Northwest lower Michigan’s highway M-22 has become a symbol of Pure Michigan, partly for the Lake Michigan resort towns it connects like a strand of liquid blue pearls, and partly due to marketing hubris. Seriously, who makes bajillions for marketing a state highway sign? A promotional genius, apparently. An otherwise unremarkable two-lane highway, M-22 became a brand representing the idea of Up North. Michigan’s Department of Transportation stopped replacing stolen M-22 road signs after someone started selling t-shirts and refrigerator magnets featuring the M-22 design. Instead of representing a single place, M-22 is an invitation to us to create our own Up North stories.
Starchitect-designed buildings (flashy contemporary public buildings designed by big-name architects) are used by un-notable cities to create an identity, typically as a national or international cultural center. The Bilbao (Spain) Guggenheim Museum put Bilbao on Important Art’s A-List, but it doesn’t tell a story about Bilbao, it brands it. The Sydney (Australia) Opera House is iconic architecture and revitalized Sydney’s waterfront… but it’s not Sydney’s story. Starchitecture isn’t used to represent a story – like a Kardashian’s plastic surgery, it’s made to be noticed.
I am not a fan of most starchitecture. The Bilbao Guggenheim (above) looks like an industrial accident and the Broad Art Museum in East Lansing could have been created by Monty Python’s illustrator. It is so aggressively unwelcoming it was used as bad guy Lex Luthor’s house in a Superman movie. (Well-known starchitect structures I like are the pyramid at the Louvre in Paris and New York’s Guggenheim. Both places were already cultural centers, so didn’t need these buildings to put them on the map.) The Broad, Bilbao Guggenheim, and Sydney Opera House are unique symbols of their places, but they’re not identities and they weren’t made to be part of the local fabric. They’re brands.
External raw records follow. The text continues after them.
(* ===== verification/CompileTotal.v ===== *)
(** * CompileTotal: from a pattern to a program, always

    Once compiled, a list passes the peephole pass and the encoder: they find
    every label, message and operand they look up. *)
From S2P Require Import Prelude Charset Input Code CodeFacts ITree Memo Stack Vm Pattern Compile Sem PatternFacts Inline Wf InlineSound Machine CompileSpec CompileNodes CompileStruct Operands Labels Total CompileOk Optimize Names CompileThms Encode.

Lemma for_each_total {A S} (f : A → S → res S) (Q : S → Prop) (l : list A) s : Q s →
  (∀ x s, x ∈ l → Q s → ∃ s', f x s = Ok s' ∧ Q s') → ∃ s', for_each f l s = Ok s' ∧ Q s'.
Proof.
  revert s. induction l as [|x l IH]; intros s Hs Hf; cbn [for_each]; [by exists s |].
  destruct (Hf x s) as (s1 & -> & H1); [by left | done |]. apply IH; [done |]. intros y s2 Hy. apply Hf. by right.
Qed.

(** ** The peephole pass *)

Lemma label_index_has P z : (1 <= cnt z P)%nat → is_Some (label_index P !! z).
Proof.
  unfold label_index. intros Hz.
  assert (∀ (l : pir) k0 (m : gmap Z nat), is_Some (m !! z) ∨ (1 <= cnt z l)%nat → is_Some
    (fold_left (λ (m : gmap Z nat) '(i, x), if is_label x then <[p_a x := i]> m else m) (imap (λ i x, (k0 + i, x)%nat) l) m !! z)) as H.
  { induction l as [|y l IH]; intros k0 m Hm; [destruct Hm as [? | Hm]; [done | cbn in Hm; lia] |]. cbn [imap fold_left].
    rewrite (imap_ext _ (λ i x, (S k0 + i, x)%nat)) by (intros; cbn; f_equal; lia). apply IH. cbn [cnt] in Hm.
    destruct (is_label y); [| by destruct Hm; [left | right]].
    destruct (Z.eqb_spec (p_a y) z) as [-> |]; [left; rewrite lookup_insert_eq; by eexists |].
    rewrite lookup_insert_ne by done. by destruct Hm; [left | right]. }
  apply (H P 0%nat ∅). by right.
Qed.

Lemma optimize_at_total labidx P i : (i < length P)%nat → refs_in (λ z, is_Some (labidx !! z)) P → returns (optimize_at labidx P i).
Proof.
  intros Hi Hr. unfold optimize_at. destruct (lookup_lt_is_Some_2 _ _ Hi) as [x Hx]. rewrite Hx. cbn.
  destruct (is_op VM_JUMP x) eqn:Hj; [| by eexists].
  apply (Forall_lookup_1 _ _ _ _ Hr) in Hx as [Hl _]. unfold pir_lab in Hl. unfold is_op in Hj.
  apply bool_decide_eq_true in Hj. rewrite Hj in Hl. destruct (Hl _ eq_refl) as [k Hk]. rewrite Hk. by eexists.
Qed.

Lemma pat_optimize_total P : self_contained P → returns (pat_optimize P).
Proof.
  intros Hs. unfold pat_optimize.
  destruct (for_each_total (λ i p, optimize_at (label_index P) p i) (kept P) (seq 0 (length P)) P) as (P' & H & _);
    [done | | by exists P'].
  intros i Q Hi%elem_of_seq HQ. destruct (optimize_at_total (label_index P) Q i) as [Q' HQ'].
  - rewrite (kp_len _ _ HQ). lia.
  - apply (kp_refs _ _ HQ). eapply refs_weaken; [| exact Hs]. apply label_index_has.
  - exists Q'. split; [done |]. etrans; [exact HQ | by eapply optimize_at_kept].
Qed.

(** ** The encoder *)

(** Ends in a value, or in the abort for more than 256 distinct byte sets. *)
Definition fits {A} (r : res A) : Prop := returns r ∨ r = Abort "charset table overflow (max 256)".

Lemma fits_bind {A B} (r : res A) (f : A → res B) : fits r → (∀ x, r = Ok x → fits (f x)) → fits (r ≫= f).
Proof. intros [[x ->] | ->] Hf; [by apply Hf | by right]. Qed.

Lemma fits_ret {A} (x : A) : fits (mret (M := res) x).
Proof. left. by exists x. Qed.

Lemma fits_add_set p s : fits (add_set p s).
Proof. unfold add_set. repeat case_match; [apply fits_ret | by right | apply fits_ret]. Qed.

Lemma enc_label_total e l : 0 <= l → returns (enc_label e l).
Proof.
  intros Hl. unfold enc_label. destruct (Z.ltb_spec l 0); [lia |]. destruct (lmap e !! l); [by eexists |].
  destruct (vm_prog_label (builder e)). by eexists.
Qed.

Lemma enc_fits P e cs x : enc_inv P e cs → refers (λ z, 0 <= z) x → p_op x ≠ PIR_OPENCALL → fits (enc x e).
Proof.
  intros Hi [Hl Hn] Ho. unfold pir_lab in Hl. unfold named in Hn. unfold enc.
  unfold vm_emit_set, vm_emit_span, vm_emit_test_set, vm_emit_test_set_nochoice, emit_op_set, emit_op_set_label.
  destruct (p_op x) as [[]| |]; try done; try apply fits_ret.
  all: try (apply bool_decide_eq_true in Hn as [m ->]; apply fits_ret).
  all: repeat first [apply fits_ret | apply fits_add_set
    | apply fits_bind; [first [left; apply enc_label_total; by apply Hl | idtac] | intros; repeat case_match]].
  rename H into He. destruct (enc_inv_label _ _ _ _ _ _ Hi He) as (cs' & Hi' & Hb).
  pose proof (ei_lmap _ _ _ Hi' _ _ Hb). left.
  unfold vm_prog_mark. rewrite (proj2 (Z.leb_le 0 z)), (proj2 (Z.ltb_lt z _)) by lia. by eexists.
Qed.

Lemma enc_all_fits P e cs Q : enc_inv P e cs → refs_in (λ z, 0 <= z) Q → no_open Q →
  Forall (λ x, pir_set_ok x = true) Q → fits (for_each enc Q e).
Proof.
  revert P e cs. induction Q as [|x Q IH]; intros P e cs Hi Hr Ho Hok; cbn [for_each]; [apply fits_ret |].
  inversion Hr; inversion Ho; inversion Hok; subst. 
  destruct (enc_fits _ _ _ x Hi) as [[e1 He] | ->]; [done.. | | by right]. rewrite He.
  destruct (enc_inv_enc _ _ _ _ _ Hi He) as [cs1 Hi1]; [done |]. by apply (IH _ _ _ Hi1).
Qed.

(** No instruction takes more than six bytes. *)
Lemma do_call_small p c p' : do_call p c = Ok p' → Z.of_nat (length (code p')) <= Z.of_nat (length (code p)) + 6.
Proof.
  intros Hdo. destruct c; cbn [do_call] in Hdo;
  unfold vm_emit_set, vm_emit_span, vm_emit_test_set, vm_emit_test_set_nochoice, emit_op_set,
    emit_op_set_label, vm_prog_mark, vm_emit_error in Hdo;
  try (apply bind_Ok in Hdo as ([k p1] & Ha%add_set_code & Hdo); rewrite <- Ha);
  try (pose proof (add_error_code p msg) as Ha; destruct (add_error p msg); rewrite <- Ha);
  repeat case_match; try discriminate; injection Hdo as <-; cbn; rewrite ?length_app; cbn; lia.
Qed.

Lemma enc_small x e e' : enc x e = Ok e' →
  Z.of_nat (length (code (builder e'))) <= Z.of_nat (length (code (builder e))) + 6.
Proof.
  intros [[_ ->] | (_ & b & e1 & c & Hl & _ & Hdo & _)]%enc_spec; [lia |]. apply do_call_small in Hdo.
  enough (code (builder e1) = code (builder e)) by congruence. unfold labelled in Hl.
  destruct (pir_lab x); [| by subst]. apply enc_label_spec in Hl as (_ & _ & [-> | (_ & _ & Hd & _)]); [done |].
  cbn in Hd. by injection Hd as <-.
Qed.

Lemma enc_all_small Q e e' : for_each enc Q e = Ok e' →
  Z.of_nat (length (code (builder e'))) <= Z.of_nat (length (code (builder e))) + 6 * Z.of_nat (length Q).
Proof.
  revert e. induction Q as [|x Q IH]; intros e H; cbn [for_each] in H; [injection H as <-; cbn; lia |].
  destruct (enc x e) as [e1| | |] eqn:He; try done. apply enc_small in He. apply IH in H. cbn [length]. lia.
Qed.

Lemma pat_encode_fits P : refs_in (λ z, 0 <= z) P → no_open P → Forall (λ x, pir_set_ok x = true) P →
  Z.of_nat (length P) < 2 ^ 21 → fits (pat_encode P).
Proof.
  intros Hr Ho Hok Hlen. unfold pat_encode. apply fits_bind; [by apply (enc_all_fits [] _ [] P enc_inv_new) |].
  intros e He. pose proof (enc_all_small _ _ _ He) as Hsz. cbn [builder vm_prog_new code length] in Hsz.
  destruct (enc_all [] _ [] P e enc_inv_new He Hok) as (cs & Hi).
  destruct (finish_decodes cs (builder e)) as (c & Hf & _); [apply Hi | apply Hi | lia | apply Hi |].
  rewrite Hf. apply fits_ret.
Qed.

(** ** The whole compiler *)

Lemma self_contained_nonneg c code c' : struct c code c' → 0 <= nlabels c → self_contained code → refs_in (λ z, 0 <= z) code.
Proof.
  intros Hs Hc Hr. eapply refs_weaken; [| exact Hr]. cbv beta. intros z Hz. pose proof (st_labs _ _ _ Hs z) as Hl.
  destruct (Z.leb_spec (nlabels c) z); [lia |]. cbn in Hl. lia.
Qed.

Lemma open_name_None code : open_name code = None → Forall (λ x, named x = true) code → no_open code.
Proof.
  unfold open_name. intros H Hn. induction Hn as [|x code Hx _ IH]; [constructor |]. cbn in H.
  unfold named in Hx. destruct (decide (p_op x = PIR_OPENCALL)) as [Ho | Ho].
  - rewrite bool_decide_true in H by done. rewrite Ho in Hx. apply bool_decide_eq_true in Hx as [nm Hx]. by rewrite Hx in H.
  - rewrite bool_decide_false in H by done. constructor; [done | by apply IH].
Qed.

(** Enough fuel for [compile_pat]. *)
Definition compile_fuel (p : pat) : nat := 2 * weight p.

Lemma pat_compile_fits fuel counter p : wfp p = true → (compile_fuel p <= fuel)%nat →
  (∀ code c, compile_pat fuel (mk_pctx None 0 counter) p = Ok (code, c) → Z.of_nat (length code) < 2 ^ 21) →
  fits (pat_compile fuel counter p).
Proof.
  intros Hwf Hf Hlen. unfold pat_compile.
  destruct (compile_pat_total fuel (mk_pctx None 0 counter) p (wfp_wfc _ Hwf) Hf) as [[code c] Hc].
  rewrite Hc. cbn [mbind res_bind]. specialize (Hlen _ _ Hc).
  destruct (err c) as [nm|] eqn:He; [apply fits_ret |]. destruct (open_name code) eqn:Ho; [apply fits_ret |].
  pose proof (compile_refs _ _ _ _ _ Hc He) as Hrefs. pose proof (compile_struct _ _ _ _ _ Hc) as Hst.
  pose proof (compile_operands _ _ _ _ _ Hc (wfp_wfc _ Hwf)) as Hops.
  apply fits_bind; [left; by apply pat_optimize_total |]. intros code' Hopt.
  pose proof (pat_optimize_kept _ _ Hopt) as Hk. apply fits_bind; [| intros out _; apply fits_ret].
  apply pat_encode_fits.
  - apply (kp_refs _ _ Hk). by eapply self_contained_nonneg.
  - apply (kp_open _ _ Hk), open_name_None; [done |]. by eapply Forall_impl; [exact Hrefs | intros x [_ ?]].
  - eapply Forall_impl; [exact (kp_ops _ _ Hk Hops) |]. intros x [? _]%andb_prop. done.
  - by rewrite (kp_len _ _ Hk).
Qed.

(** C7. The compiler returns a program for every well-formed, resolved pattern:
    given fuel for the pattern's depth, [pat_compile] neither aborts on an
    internal check nor looks up a label, message or definition that is not
    there, and reports no missing name -- the only other outcome is the abort
    for more than 256 distinct byte sets.  The premise on the length of the
    instruction list bounds the program below 16 MB. *)
Theorem pat_compile_total fuel counter p :
  wfp p = true → resolved p = true → (compile_fuel p <= fuel)%nat →
  (∀ code c, compile_pat fuel (mk_pctx None 0 counter) p = Ok (code, c) → Z.of_nat (length code) < 2 ^ 21) →
  (∃ out counter', pat_compile fuel counter p = Ok (inr out, counter')) ∨
  pat_compile fuel counter p = Abort "charset table overflow (max 256)".
Proof.
  intros Hwf Hr Hf Hlen. destruct (pat_compile_fits fuel counter p Hwf Hf Hlen) as [[[[nm | out] k] H] | H];
    [exfalso | left; by exists out, k | by right].
  unfold pat_compile in H. apply bind_Ok in H as ([code c] & Hc & H).
  destruct (compile_names _ _ _ _ _ _ Hc (wfp_wfc _ Hwf) Hr eq_refl) as [He Ho]; [done |]. rewrite He in H.
  assert (open_name code = None) as Hn; [| rewrite Hn in H; by inv_bind].
  clear - Ho. unfold open_name. induction Ho as [|x code Hx _ IH]; [done |]. cbn.
  destruct (decide (p_op x = PIR_OPENCALL)) as [E |]; [by destruct (Hx E) as (nm & _ & [=]) |].
  by rewrite bool_decide_false.
Qed.

Lemma pat_compile_total_witness :
  wfp demo_pat = true ∧ resolved demo_pat = true ∧ (compile_fuel demo_pat <= 30)%nat ∧
  ∃ out counter', pat_compile 30 0 demo_pat = Ok (inr out, counter').
Proof.
  split; [vm_compute; reflexivity |]. split; [vm_compute; reflexivity |]. split; [apply Nat.leb_le; vm_compute; reflexivity |].
  destruct (pat_compile_total 30 0 demo_pat) as [H | H].
  - vm_compute. reflexivity.
  - vm_compute. reflexivity.
  - apply Nat.leb_le. vm_compute. reflexivity.
  - intros code c H. assert (match compile_pat 30 (mk_pctx None 0 0) demo_pat with Ok (code, _) => Z.of_nat (length code) <? 2 ^ 21 | _ => false end = true) as Hb
      by (vm_compute; reflexivity).
    rewrite H in Hb. by apply Z.ltb_lt.
  - exact H.
  - exfalso. assert (match pat_compile 30 0 demo_pat with Abort _ => false | _ => true end = true) as Hb by (vm_compute; reflexivity).
    by rewrite H in Hb.
Defined.

(** C9. Generated code is well typed: when [compile_pat] reports no error, every
    set operand is a set and every one-byte operand a byte, every label lies in
    the range handed out, is placed at most once and is placed whenever an
    instruction mentions it, error instructions have a message, and a [Nop]
    stands only behind a jump or another [Nop]; [pat_optimize] accepts the list
    and keeps the operands, the labels and the length. *)
Theorem compile_well_typed fuel c p code c' : wfp p = true → compile_pat fuel c p = Ok (code, c') → err c' = None →
  operands_ok code ∧ labs_in (nlabels c) (nlabels c') code ∧ self_contained code ∧ nop_ok code = true ∧
  ∃ code', pat_optimize code = Ok code' ∧ operands_ok code' ∧ labs_in (nlabels c) (nlabels c') code' ∧
    self_contained code' ∧ length code' = length code.
Proof.
  intros Hwf H He. pose proof (compile_operands _ _ _ _ _ H (wfp_wfc _ Hwf)) as Hops.
  pose proof (compile_refs _ _ _ _ _ H He) as Hrefs. destruct (compile_struct _ _ _ _ _ H) as [_ _ Hlabs Hnop _].
  split_and!; [done.. |]. destruct (pat_optimize_total code Hrefs) as [code' Hopt]. exists code'.
  destruct (pat_optimize_kept _ _ Hopt) as [Ko Kc _ Kl Kr]. split_and!; [done | by apply Ko | | | done].
  - intros z. rewrite Kc. apply Hlabs.
  - unfold self_contained. eapply refs_weaken; [| apply Kr, Hrefs]. intros z. by rewrite Kc.
Qed.

Lemma compile_well_typed_witness : ∃ code c' code', compile_pat 30 (mk_pctx None 0 0) demo_pat = Ok (code, c') ∧
  labs_in 0 (nlabels c') code ∧ pat_optimize code = Ok code' ∧ self_contained code'.
Proof.
  eexists. eexists. edestruct (compile_well_typed 30 (mk_pctx None 0 0) demo_pat) as (_ & Hl & _ & _ & code' & Hopt & _ & _ & Hs & _);
    [vm_compute; reflexivity | vm_compute; reflexivity | reflexivity |].
  exists code'. split; [vm_compute; reflexivity |]. split; [exact Hl | split; [exact Hopt | exact Hs]].
Defined.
Side note: Not long ago, and to much public outcry, advertising for a horse race was projected on the Sydney Opera House’s sail-shaped roof. One group wanted to protect the iconic building from crass commercialism. The other side cried elitism. Protests ensued. Note that advertising had been projected onto the Opera House before this – but only for cultural events. So commercializing the city’s symbol is ok, as long as it’s not the crass kind.
The point being, there’s a difference between a place with a symbol that tells or invites a story, and one with a symbol that just says Look At Me, Aren’t I Fabulous. A city’s signature edifice might be iconic, but not have much in the way of substance, as though it were a building made of silicone.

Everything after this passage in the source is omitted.